What is expected:
Only one thing is required: the number of lines in the entries below that contain "Hnext".

[Dataset entries]
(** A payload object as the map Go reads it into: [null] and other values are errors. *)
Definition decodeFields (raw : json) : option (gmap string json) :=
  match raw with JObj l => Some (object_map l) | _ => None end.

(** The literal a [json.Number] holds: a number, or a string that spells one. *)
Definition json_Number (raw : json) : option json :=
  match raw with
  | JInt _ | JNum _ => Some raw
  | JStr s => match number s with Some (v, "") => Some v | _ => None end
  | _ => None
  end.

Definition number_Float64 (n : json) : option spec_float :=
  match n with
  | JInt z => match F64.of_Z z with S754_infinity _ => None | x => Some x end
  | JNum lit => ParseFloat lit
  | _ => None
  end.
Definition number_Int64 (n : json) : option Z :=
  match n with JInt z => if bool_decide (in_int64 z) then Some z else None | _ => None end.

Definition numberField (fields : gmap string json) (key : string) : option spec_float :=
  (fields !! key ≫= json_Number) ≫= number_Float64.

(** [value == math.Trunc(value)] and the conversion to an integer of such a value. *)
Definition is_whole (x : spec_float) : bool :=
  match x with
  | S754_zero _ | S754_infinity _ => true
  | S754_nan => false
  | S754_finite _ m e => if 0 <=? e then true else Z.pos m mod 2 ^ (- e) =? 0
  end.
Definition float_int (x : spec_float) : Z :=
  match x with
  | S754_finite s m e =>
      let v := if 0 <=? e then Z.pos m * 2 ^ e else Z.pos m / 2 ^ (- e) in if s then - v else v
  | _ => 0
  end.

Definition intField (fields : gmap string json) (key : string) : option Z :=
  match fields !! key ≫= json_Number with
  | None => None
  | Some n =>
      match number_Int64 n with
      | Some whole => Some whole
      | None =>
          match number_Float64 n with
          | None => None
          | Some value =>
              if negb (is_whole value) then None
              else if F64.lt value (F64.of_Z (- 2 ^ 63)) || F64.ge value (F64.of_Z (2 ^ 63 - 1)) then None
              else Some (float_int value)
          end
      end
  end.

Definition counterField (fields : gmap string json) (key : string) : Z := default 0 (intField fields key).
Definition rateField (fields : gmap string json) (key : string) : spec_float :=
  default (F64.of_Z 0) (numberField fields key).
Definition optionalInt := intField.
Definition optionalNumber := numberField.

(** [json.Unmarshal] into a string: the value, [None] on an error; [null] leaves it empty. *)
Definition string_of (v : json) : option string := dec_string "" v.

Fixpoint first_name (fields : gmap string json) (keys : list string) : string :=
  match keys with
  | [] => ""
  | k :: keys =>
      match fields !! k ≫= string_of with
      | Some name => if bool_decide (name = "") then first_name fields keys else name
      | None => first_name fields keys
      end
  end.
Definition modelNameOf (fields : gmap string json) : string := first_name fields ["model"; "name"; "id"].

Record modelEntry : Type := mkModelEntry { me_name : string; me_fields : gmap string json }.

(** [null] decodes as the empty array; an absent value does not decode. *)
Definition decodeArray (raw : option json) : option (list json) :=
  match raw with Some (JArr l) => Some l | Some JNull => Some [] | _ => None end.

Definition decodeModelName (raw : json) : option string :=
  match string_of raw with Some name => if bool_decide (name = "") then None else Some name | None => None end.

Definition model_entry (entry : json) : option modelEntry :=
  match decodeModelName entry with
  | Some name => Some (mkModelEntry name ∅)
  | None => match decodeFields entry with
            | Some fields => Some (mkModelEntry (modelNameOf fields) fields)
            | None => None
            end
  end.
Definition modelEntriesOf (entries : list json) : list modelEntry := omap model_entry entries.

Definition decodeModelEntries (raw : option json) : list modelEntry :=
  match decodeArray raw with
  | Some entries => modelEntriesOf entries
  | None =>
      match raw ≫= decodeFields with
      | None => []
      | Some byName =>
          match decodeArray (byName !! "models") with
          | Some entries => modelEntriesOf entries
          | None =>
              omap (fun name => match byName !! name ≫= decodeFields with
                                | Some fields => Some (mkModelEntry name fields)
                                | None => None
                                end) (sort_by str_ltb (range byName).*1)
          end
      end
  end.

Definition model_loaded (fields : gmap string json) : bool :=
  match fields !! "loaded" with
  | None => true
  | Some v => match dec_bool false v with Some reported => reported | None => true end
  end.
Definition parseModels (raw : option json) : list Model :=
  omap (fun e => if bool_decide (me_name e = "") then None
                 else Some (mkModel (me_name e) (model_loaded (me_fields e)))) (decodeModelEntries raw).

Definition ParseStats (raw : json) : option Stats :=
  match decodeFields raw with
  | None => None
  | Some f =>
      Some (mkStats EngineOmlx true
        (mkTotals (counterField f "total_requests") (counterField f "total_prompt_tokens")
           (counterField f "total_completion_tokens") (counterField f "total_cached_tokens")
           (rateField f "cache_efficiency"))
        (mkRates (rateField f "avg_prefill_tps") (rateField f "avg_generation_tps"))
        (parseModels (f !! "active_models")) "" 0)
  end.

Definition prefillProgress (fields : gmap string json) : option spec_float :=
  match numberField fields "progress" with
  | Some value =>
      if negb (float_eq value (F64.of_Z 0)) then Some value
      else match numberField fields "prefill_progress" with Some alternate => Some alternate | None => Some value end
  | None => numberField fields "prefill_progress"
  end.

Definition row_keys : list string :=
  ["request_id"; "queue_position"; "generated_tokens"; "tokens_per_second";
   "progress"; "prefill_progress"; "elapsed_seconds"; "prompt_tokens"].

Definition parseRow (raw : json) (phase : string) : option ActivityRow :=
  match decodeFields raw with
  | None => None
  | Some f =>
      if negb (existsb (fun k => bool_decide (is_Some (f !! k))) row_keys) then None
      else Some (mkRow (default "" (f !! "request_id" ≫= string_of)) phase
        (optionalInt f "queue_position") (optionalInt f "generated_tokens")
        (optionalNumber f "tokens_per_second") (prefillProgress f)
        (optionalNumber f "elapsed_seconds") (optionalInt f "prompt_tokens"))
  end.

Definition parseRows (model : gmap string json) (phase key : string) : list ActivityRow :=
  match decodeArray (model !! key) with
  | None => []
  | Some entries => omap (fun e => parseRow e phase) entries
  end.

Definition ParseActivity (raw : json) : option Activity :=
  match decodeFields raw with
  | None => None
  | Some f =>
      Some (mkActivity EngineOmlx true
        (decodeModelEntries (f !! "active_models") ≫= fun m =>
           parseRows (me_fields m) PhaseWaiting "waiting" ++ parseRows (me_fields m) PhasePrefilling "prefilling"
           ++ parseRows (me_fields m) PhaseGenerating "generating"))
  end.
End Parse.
--
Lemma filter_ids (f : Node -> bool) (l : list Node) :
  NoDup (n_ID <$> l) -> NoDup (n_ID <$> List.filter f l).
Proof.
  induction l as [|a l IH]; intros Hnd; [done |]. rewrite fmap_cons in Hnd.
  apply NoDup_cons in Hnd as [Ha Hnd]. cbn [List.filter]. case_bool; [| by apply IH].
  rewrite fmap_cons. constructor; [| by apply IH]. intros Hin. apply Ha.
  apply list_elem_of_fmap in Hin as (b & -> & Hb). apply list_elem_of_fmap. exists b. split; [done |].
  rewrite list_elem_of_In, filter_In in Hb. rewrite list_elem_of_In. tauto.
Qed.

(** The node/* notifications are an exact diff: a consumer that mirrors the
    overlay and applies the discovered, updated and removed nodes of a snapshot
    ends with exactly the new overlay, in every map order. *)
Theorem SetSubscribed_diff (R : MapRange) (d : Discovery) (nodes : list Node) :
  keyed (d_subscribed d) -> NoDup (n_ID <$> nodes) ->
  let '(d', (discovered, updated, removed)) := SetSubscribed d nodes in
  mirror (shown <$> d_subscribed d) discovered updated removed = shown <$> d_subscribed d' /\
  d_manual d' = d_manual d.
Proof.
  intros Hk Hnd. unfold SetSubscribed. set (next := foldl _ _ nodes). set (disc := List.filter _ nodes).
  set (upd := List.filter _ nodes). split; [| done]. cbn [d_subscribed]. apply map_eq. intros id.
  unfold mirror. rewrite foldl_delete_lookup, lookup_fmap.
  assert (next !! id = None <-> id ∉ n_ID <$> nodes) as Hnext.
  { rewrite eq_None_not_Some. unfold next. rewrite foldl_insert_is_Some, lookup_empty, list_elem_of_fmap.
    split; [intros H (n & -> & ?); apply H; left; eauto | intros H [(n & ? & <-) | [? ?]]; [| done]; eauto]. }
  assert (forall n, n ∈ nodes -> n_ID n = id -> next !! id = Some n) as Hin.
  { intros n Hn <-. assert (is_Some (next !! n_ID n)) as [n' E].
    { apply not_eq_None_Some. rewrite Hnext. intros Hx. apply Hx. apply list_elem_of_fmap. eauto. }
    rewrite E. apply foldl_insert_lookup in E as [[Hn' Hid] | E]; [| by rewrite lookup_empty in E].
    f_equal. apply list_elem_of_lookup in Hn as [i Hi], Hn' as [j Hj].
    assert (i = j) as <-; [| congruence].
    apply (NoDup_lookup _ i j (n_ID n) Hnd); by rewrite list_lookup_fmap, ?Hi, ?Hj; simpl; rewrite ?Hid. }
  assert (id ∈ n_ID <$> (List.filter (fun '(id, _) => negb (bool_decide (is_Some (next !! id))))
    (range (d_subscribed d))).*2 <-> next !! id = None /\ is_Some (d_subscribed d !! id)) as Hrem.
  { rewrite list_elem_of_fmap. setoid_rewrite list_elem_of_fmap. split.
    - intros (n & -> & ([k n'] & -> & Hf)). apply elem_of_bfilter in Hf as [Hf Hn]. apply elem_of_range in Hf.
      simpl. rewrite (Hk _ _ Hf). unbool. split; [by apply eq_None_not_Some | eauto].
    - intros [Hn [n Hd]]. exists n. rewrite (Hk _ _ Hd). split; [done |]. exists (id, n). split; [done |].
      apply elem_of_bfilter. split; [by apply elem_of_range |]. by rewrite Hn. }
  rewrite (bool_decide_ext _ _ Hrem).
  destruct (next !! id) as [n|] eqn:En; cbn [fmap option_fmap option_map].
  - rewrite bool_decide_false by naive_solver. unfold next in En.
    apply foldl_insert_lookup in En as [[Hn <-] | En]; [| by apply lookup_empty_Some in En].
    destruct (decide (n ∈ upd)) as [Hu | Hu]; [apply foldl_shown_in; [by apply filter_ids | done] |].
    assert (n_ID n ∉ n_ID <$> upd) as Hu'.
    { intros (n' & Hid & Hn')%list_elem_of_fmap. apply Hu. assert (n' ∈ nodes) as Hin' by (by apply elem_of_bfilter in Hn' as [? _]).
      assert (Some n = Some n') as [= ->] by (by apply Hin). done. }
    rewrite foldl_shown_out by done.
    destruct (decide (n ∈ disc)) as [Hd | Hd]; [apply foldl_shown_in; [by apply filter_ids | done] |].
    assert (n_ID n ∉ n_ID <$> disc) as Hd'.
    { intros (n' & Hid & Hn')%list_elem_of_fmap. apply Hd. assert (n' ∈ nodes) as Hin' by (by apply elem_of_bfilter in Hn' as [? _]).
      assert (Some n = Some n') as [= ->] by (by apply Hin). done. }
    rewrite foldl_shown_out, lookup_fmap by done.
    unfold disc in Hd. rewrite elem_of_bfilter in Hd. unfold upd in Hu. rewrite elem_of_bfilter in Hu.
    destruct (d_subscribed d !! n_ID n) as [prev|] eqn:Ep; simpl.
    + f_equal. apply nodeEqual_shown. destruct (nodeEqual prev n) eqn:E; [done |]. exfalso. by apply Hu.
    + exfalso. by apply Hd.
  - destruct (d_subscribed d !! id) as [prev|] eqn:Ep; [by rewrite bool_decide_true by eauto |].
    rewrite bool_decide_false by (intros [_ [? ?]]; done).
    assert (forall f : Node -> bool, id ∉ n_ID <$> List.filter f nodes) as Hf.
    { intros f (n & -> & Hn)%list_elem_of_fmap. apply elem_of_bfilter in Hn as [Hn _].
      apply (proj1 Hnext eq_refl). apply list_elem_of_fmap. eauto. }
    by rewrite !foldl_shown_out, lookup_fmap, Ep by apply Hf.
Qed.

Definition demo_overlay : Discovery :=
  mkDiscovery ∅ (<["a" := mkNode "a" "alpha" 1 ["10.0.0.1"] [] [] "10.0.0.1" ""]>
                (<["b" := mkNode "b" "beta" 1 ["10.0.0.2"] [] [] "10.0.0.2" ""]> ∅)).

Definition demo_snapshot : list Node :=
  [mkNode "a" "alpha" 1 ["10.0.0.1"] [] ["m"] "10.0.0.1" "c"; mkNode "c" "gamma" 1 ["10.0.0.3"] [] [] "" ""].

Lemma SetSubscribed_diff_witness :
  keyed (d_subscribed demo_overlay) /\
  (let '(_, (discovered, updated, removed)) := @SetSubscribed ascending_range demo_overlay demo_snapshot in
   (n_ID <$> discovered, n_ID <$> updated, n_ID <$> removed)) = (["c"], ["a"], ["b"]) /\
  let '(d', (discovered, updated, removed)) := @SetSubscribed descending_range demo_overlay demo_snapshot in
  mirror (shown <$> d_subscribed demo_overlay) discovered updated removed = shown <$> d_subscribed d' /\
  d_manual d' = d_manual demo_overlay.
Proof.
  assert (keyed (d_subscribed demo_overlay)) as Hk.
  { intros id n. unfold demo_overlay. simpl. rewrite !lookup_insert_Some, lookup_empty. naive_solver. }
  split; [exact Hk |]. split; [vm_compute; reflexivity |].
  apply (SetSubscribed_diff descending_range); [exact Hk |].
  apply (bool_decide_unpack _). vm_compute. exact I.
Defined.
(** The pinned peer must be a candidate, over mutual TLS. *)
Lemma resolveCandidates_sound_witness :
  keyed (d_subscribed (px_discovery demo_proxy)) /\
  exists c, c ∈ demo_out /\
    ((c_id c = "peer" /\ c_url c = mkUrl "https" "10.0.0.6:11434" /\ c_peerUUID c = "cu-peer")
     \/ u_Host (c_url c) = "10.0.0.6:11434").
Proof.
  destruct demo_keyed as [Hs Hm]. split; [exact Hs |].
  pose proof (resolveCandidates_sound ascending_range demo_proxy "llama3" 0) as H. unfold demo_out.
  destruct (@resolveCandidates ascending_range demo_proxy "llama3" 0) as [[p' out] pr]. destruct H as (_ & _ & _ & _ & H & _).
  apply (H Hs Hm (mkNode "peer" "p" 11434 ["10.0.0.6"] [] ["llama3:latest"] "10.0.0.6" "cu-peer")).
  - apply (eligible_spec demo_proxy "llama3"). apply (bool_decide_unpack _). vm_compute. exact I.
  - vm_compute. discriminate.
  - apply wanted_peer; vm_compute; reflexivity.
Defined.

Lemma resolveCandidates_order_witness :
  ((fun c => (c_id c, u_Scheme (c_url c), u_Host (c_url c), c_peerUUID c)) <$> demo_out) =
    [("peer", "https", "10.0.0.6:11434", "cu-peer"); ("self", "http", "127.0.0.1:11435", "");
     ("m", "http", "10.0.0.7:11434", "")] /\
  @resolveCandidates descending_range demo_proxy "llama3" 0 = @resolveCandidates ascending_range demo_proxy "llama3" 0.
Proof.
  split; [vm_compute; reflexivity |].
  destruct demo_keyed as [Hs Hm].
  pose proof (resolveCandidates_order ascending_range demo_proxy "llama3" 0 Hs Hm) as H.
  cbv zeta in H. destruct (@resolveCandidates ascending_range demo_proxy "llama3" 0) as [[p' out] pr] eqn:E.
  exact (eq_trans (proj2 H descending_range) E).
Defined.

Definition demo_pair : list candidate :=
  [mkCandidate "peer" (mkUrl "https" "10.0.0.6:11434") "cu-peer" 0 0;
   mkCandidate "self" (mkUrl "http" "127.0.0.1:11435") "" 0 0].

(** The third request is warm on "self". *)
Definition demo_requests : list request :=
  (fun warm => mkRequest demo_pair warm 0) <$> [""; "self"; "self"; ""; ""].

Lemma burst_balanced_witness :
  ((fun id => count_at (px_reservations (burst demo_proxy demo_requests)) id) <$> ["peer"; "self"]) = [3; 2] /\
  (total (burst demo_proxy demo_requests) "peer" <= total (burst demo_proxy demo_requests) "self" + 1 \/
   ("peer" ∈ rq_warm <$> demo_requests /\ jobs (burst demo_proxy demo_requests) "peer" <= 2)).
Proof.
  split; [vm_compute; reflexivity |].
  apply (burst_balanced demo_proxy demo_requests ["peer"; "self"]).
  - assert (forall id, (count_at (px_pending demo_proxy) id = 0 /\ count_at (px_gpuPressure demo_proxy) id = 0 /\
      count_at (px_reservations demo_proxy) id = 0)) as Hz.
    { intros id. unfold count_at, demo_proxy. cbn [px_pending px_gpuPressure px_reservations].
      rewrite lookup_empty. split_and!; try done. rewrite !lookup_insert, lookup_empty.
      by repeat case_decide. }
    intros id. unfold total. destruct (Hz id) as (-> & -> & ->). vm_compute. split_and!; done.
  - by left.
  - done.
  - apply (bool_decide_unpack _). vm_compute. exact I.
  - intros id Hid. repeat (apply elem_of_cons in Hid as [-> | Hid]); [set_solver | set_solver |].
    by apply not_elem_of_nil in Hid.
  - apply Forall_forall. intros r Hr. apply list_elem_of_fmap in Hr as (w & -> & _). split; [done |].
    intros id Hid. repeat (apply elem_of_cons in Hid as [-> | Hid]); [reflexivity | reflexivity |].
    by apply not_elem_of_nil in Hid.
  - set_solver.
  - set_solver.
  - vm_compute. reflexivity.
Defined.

Exercise response:
3